(* ===== verification/Setup.v ===== *)
(** * The schema setup

    src/src/db/table_drift.js (but parseExpectedIndexes, which is in [Migrate]) and
    verifyTables of src/src/db/database_setup.js: the tables a boot creates, the columns and
    indexes it brings up to the files of src/sql, and the ledger it fills before it builds a
    database from empty.

    Log lines are left out.  What CREATE DATABASE does is the server's; its database is
    empty or it was there. *)
From S2P Require Import Prelude JsNum Config SqlText Regex SqlRules LiveSchema KeyGuards.
From S2P Require Import MigrationTables Runner Migrate.
#[local] Open Scope Z_scope.
#[local] Open Scope update_scope.

(** ** The columns a file declares *)

Record expected_column := ExpectedColumn {
  ec_name : jstr; ec_nullable : bool; ec_definition : jstr; ec_hasDefault : bool
}.

(** [s.split(re)], of a pattern that matches no empty text. *)
Fixpoint cut (from : nat) (s : jstr) (l : list found) : list jstr :=
  match l with
  | [] => [drop from s]
  | m :: l' => take (length (pre m) - from) (drop from s) :: cut (length (pre m) + length (matched m)) s l'
  end.

Definition split_rx (re : regex) (s : jstr) : list jstr := cut 0 s (exec_all re s).

Definition TABLE_BODY : regex :=
  rx_i "CREATE\s+TABLE\s+(?:IF\s+NOT\s+EXISTS\s+)?\S+\s*\(([\s\S]+?)\)\s*(?:ENGINE\b|;|$)".

Definition NO_COLUMN : regex := rx_i "^(PRIMARY|UNIQUE|INDEX|KEY|CHECK|CONSTRAINT|FOREIGN)\b".

Definition column_nullable (line : jstr) : bool :=
  negb (test (rx_i "\bNOT\s+NULL\b") line) && negb (test (rx_i "\bPRIMARY\s+KEY\b") line)
  && negb (test (rx_i "\bAUTO_INCREMENT\b") line).

Definition expected_part (raw : jstr) : list expected_column :=
  let line := trim (replace_all (rx "--[^\n\x0d]*") (fun _ => []) raw) in
  if is_empty line || test NO_COLUMN line then []
  else
    match split_rx (rx "\s+") line with
    | first :: _ :: _ =>
        [ExpectedColumn (replace_all (rx "`") (fun _ => []) first) (column_nullable line) line
           (test (rx_i "\bDEFAULT\b") line)]
    | _ => []
    end.

(** [None] where the file has no such statement, or it declares no column. *)
Definition parseExpectedColumns (sqlData : jstr) : option (list expected_column) :=
  m ← exec TABLE_BODY (stripSqlLineComments sqlData);
  match concat (map expected_part (split_rx (rx ",(?![^()]*\))") (text (group 1 m)))) with
  | [] => None
  | cols => Some cols
  end.

(** ** A live column *)

(** What a bare MODIFY would take from it. *)
Definition lossy (cur : live_column) : bool :=
  bool_decide (is_Some (COLUMN_DEFAULT cur)) || negb (is_empty (text (COLUMN_COMMENT cur)))
  || negb (is_empty (text (GENERATION_EXPRESSION cur)))
  || test (rx_i "on update") (text (EXTRA cur)).

Definition quoted (name : jstr) : jstr := js "`" ++ name ++ js "`".

(** The statement that relaxes it, if one may. *)
Definition relax_statement (table : jstr) (exp : expected_column) (cur : drift_column) : option jstr :=
  let live := dc_live cur in
  if named_as (text (dc_key cur)) "pri" || test (rx_i "auto_increment") (text (EXTRA live)) then None
  else if lossy live then None
  else
    let collate := match COLLATION_NAME live with
                   | Some c => if test (rx "^[A-Za-z0-9_]+$") c then js " COLLATE " ++ c else []
                   | None => []
                   end in
    Some (js "ALTER TABLE " ++ quoted table ++ js " MODIFY " ++ quoted (ec_name exp) ++ js " "
          ++ default (js "null") (COLUMN_TYPE live) ++ collate ++ js " NULL").

Definition add_column (table : jstr) (exp : expected_column) : jstr :=
  js "ALTER TABLE " ++ quoted table ++ js " ADD COLUMN " ++ ec_definition exp.

(** A Map by name keeps the last row. *)
Definition live_named (name : jstr) (live : list drift_column) : option drift_column :=
  last (List.filter (fun c => eqs (lower (dc_name c)) (lower name)) live).

(** The statement one declared column calls for. *)
Definition column_statement (table : jstr) (live : list drift_column) (exp : expected_column) : option jstr :=
  match live_named (ec_name exp) live with
  | None => if ec_nullable exp || ec_hasDefault exp then Some (add_column table exp) else None
  | Some cur =>
      if negb (eqs (text (IS_NULLABLE (dc_live cur))) (js "YES")) && ec_nullable exp
      then relax_statement table exp cur else None
  end.

(** ** The live indexes *)

Definition complete (r : statistics_row) : option (jstr * bool * jstr) :=
  n ← INDEX_NAME r; c ← COLUMN_NAME r;
  Some (n, bool_decide (default 0 (NON_UNIQUE r) = 0), lower c).

(** The names of the indexes in the order they come. *)
Definition index_names (rows : list (jstr * bool * jstr)) : list jstr :=
  foldl (fun l r => if member r.1.1 l then l else l ++ [r.1.1]) [] rows.

Definition columns_joined (l : list jstr) : jstr := join_with 44 l.

(** Its columns, and whether its first row is unique. *)
Definition index_info (rows : list (jstr * bool * jstr)) (name : jstr) : jstr * bool :=
  let own := List.filter (fun r => eqs r.1.1 name) rows in
  (columns_joined (map snd own), match own with r :: _ => r.1.2 | [] => false end).

(** The last index of a list of columns. *)
Definition liveByCols (rows : list (jstr * bool * jstr)) (key : jstr) : option bool :=
  snd <$> last (List.filter (fun i => eqs i.1 key) (map (index_info rows) (index_names rows))).

Definition index_key (idx : declared_index) : jstr := columns_joined (map lower (index_columns idx)).

(** There already, or its name is taken. *)
Definition index_settled (rows : list (jstr * bool * jstr)) (idx : declared_index) : bool :=
  match liveByCols rows (index_key idx) with
  | Some unique => negb (index_unique idx) || unique
  | None => false
  end
  || existsb (fun r => eqs (lower r.1.1) (lower (index_name idx))) rows.

Fixpoint joined (sep : jstr) (l : list jstr) : jstr :=
  match l with
  | [] => []
  | [x] => x
  | x :: l' => x ++ sep ++ joined sep l'
  end.

Definition add_index (table : jstr) (idx : declared_index) : jstr :=
  js "ALTER TABLE " ++ quoted table ++ js " ADD " ++ (if index_unique idx then js "UNIQUE " else [])
  ++ js "INDEX " ++ quoted (index_name idx) ++ js " (" ++ joined (js ", ") (map quoted (index_columns idx)) ++ js ")".

Definition dedupe_statement (table : jstr) (columns : list jstr) : jstr :=
  js "DELETE t1 FROM " ++ quoted table ++ js " t1 JOIN " ++ quoted table ++ js " t2 ON "
  ++ joined (js " AND ") (map (fun c => js "t1." ++ quoted c ++ js " = t2." ++ quoted c) columns)
  ++ js " AND t1.id < t2.id".

Section Setup.
Context {Files : Disk} {Srv : Server}.

(** [db.query] of a statement that writes: it may fail on a duplicate row. *)
Definition execute (stmt : jstr) : Run unit :=
  query (fun w =>
    let '(ok, d) := run_statement stmt (db w) in
    (if ok then inr tt else inl (if duplicate_entry stmt (db w) then Duplicate else QueryFailed),
     w <| db := d |> <| issued := issued w ++ [stmt] |>)).

Definition execute_some (stmt : option jstr) : Run unit :=
  match stmt with Some s => execute s | None => mret tt end.

(** [readFileSync] of a file of src/sql: whatever is wrong, it throws. *)
Definition read_schema (file : jstr) : Run jstr :=
  match schema_text file with
  | Content data => mret data
  | _ => fail (FileUnreadable file)
  end.

(** [file.indexOf('.sql')] and the text before it. *)
Definition sql_table (file : jstr) : option jstr := pre <$> exec (rx "\.sql") file.

Definition alterTableForDrift (file table : jstr) : Run unit :=
  data ← read_schema file;
  match parseExpectedColumns data with
  | None => mret tt
  | Some expected =>
      live ← select (fun w => table_columns (db w) table);
      each (fun exp => execute_some (column_statement table live exp)) expected
  end.

Definition dedupeForUniqueIndex (table : jstr) (columns : list jstr) : Run bool :=
  hasId ← select (fun w => existsb (fun c => named_as (dc_name c) "id") (table_columns (db w) table));
  if (hasId : bool) then execute (dedupe_statement table columns);; mret true else mret false.

Definition reconcileIndex (table : jstr) (rows : list (jstr * bool * jstr)) (idx : declared_index) : Run unit :=
  if index_settled rows idx then mret tt
  else if negb (index_unique idx) then execute (add_index table idx)
  else
    attempt (execute (add_index table idx)) (fun e =>
      match e with
      | Duplicate =>
          safe ← dedupeForUniqueIndex table (index_columns idx);
          if (safe : bool) then quietly (execute (add_index table idx)) else mret tt
      | _ => mret tt
      end).

(** A row without a name throws before the first statement. *)
Definition reconcileTableIndexes (file table : jstr) : Run unit :=
  quietly
    (data ← read_schema file;
     match parseExpectedIndexes data table with
     | [] => mret tt
     | expected =>
         rows ← select (fun w => statistics_of (db w) table);
         match mapM complete rows with
         | None => fail QueryFailed
         | Some rows => each (reconcileIndex table rows) expected
         end
     end).

(** On the caller's connection. *)
Definition createTable (file : jstr) : Run unit :=
  data ← read_schema file;
  each (fun stmt => if is_empty (trim stmt) then mret tt
                    else attempt (execute (trim stmt)) (fun _ => fail SetupFailed))
    (splitSqlStatements data).

Fixpoint verifyTableFiles (files existing : list jstr) : Run unit :=
  match files with
  | [] => mret tt
  | file :: files' =>
      match sql_table file with
      | None => verifyTableFiles files' existing
      | Some table =>
          attempt
            (if member table existing then
               alterTableForDrift file table;; reconcileTableIndexes file table
             else createTable file)
            (fun _ => fail SetupFailed);;
          verifyTableFiles files' (if member table existing then existing else existing ++ [table])
      end
  end.

Definition declared_tables (files : list jstr) : list jstr :=
  map (fun f => take (length f - 4) f) (List.filter (ends_with (js ".sql")) files).

Definition isFreshSchema (files existing : list jstr) : bool :=
  let declared := declared_tables files in
  negb (bool_decide (declared = [])) && negb (existsb (fun t => member t existing) declared).

(** INSERT ... ON DUPLICATE KEY UPDATE name = name. *)
Definition insert_missing_row (r : ledger_row) : Run unit :=
  query (fun w =>
    match ledger w with
    | None => (inl QueryFailed, w)
    | Some l =>
        if existsb (fun x => same_name (lr_name x) (lr_name r)) (lt_rows l) then (inr tt, w)
        else (inr tt, w <| ledger := Some (LedgerTable (lt_rows l ++ [r]) (lt_legacy l)) |>)
    end).

Definition record_file (file : jstr) : Run unit :=
  match migration_text file with
  | None => fail (FileUnreadable file)
  | Some raw => insert_missing_row (LedgerRow file (sha256 raw) (migrationMode raw))
  end.

Definition start_transaction : Run unit := update (fun w => w <| begun := Some (ledger w) |>).
Definition commit : Run unit := update (fun w => w <| begun := None |>).
Definition rollback : Run unit := update undo.

Definition recordFreshSchemaMigrations : Run unit :=
  match sql_files <$> migrations_dir with
  | None | Some [] => mret tt
  | Some files =>
      ensureMigrationsLedger;;
      got ← get_lock;
      if negb got then fail SetupFailed
      else
        ensuring
          (start_transaction;;
           attempt (each record_file files;; commit) (fun e => quietly rollback;; fail e))
          releaseMigrationLock
  end.

(** A throw of the listing leaves the connection leased: the release after it is not
    reached. *)
Definition existingTableNames : Run (list jstr) :=
  attempt (select (fun w => show_tables (db w))) (fun _ => fail SetupFailed).

Definition verifyTables (runtimeTimeoutMs : num) : Run unit :=
  getConnection runtimeTimeoutMs;;
  existing ← existingTableNames;
  ensuring
    ((if isFreshSchema sql_dir existing then recordFreshSchemaMigrations else mret tt);;
     verifyTableFiles sql_dir existing)
    release.

(** Calls on a connection of its own: each of them may fail. *)
Fixpoint outside (calls : nat) : Run unit := fun w =>
  match calls with
  | O => (inr tt, w)
  | S n =>
      match faults w with
      | [] => outside n w
      | None :: fs => outside n (w <| faults := fs |>)
      | Some _ :: fs => (inl QueryFailed, w <| faults := fs |>)
      end
  end.

Definition maxAttempts : nat := 15.

Fixpoint retrying {A} (attempts : nat) (m : Run A) : Run A :=
  match attempts with
  | O => fail SetupFailed
  | S n => attempt m (fun _ => retrying n m)
  end.

(** Connect, query and end. *)
Definition verifyDatabase : Run bool := retrying maxAttempts (outside 3;; mret database_listed).
Definition createDatabase : Run unit := retrying maxAttempts (outside 3).

(** The setup and the migrations of a boot. *)
Definition prepareDatabase (strictChecksum : bool) (rawTimeout : option jstr) (runtimeTimeoutMs : num) : Run unit :=
  createDatabase;;
  verified ← verifyDatabase;
  if negb verified then fail SetupFailed
  else
    verifyTables runtimeTimeoutMs;;
    runMigrations strictChecksum rawTimeout runtimeTimeoutMs false None;;
    mret tt.
End Setup.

What is required => The response should hold exactly the lines starting at the line with "Definition insert_missing_row (r" and ending at the line with "else (inr tt, w", and no other line of the material above.

Task solution =>
Definition insert_missing_row (r : ledger_row) : Run unit :=
  query (fun w =>
    match ledger w with
    | None => (inl QueryFailed, w)
    | Some l =>
        if existsb (fun x => same_name (lr_name x) (lr_name r)) (lt_rows l) then (inr tt, w)
        else (inr tt, w <| ledger := Some (LedgerTable (lt_rows l ++ [r]) (lt_legacy l)) |>)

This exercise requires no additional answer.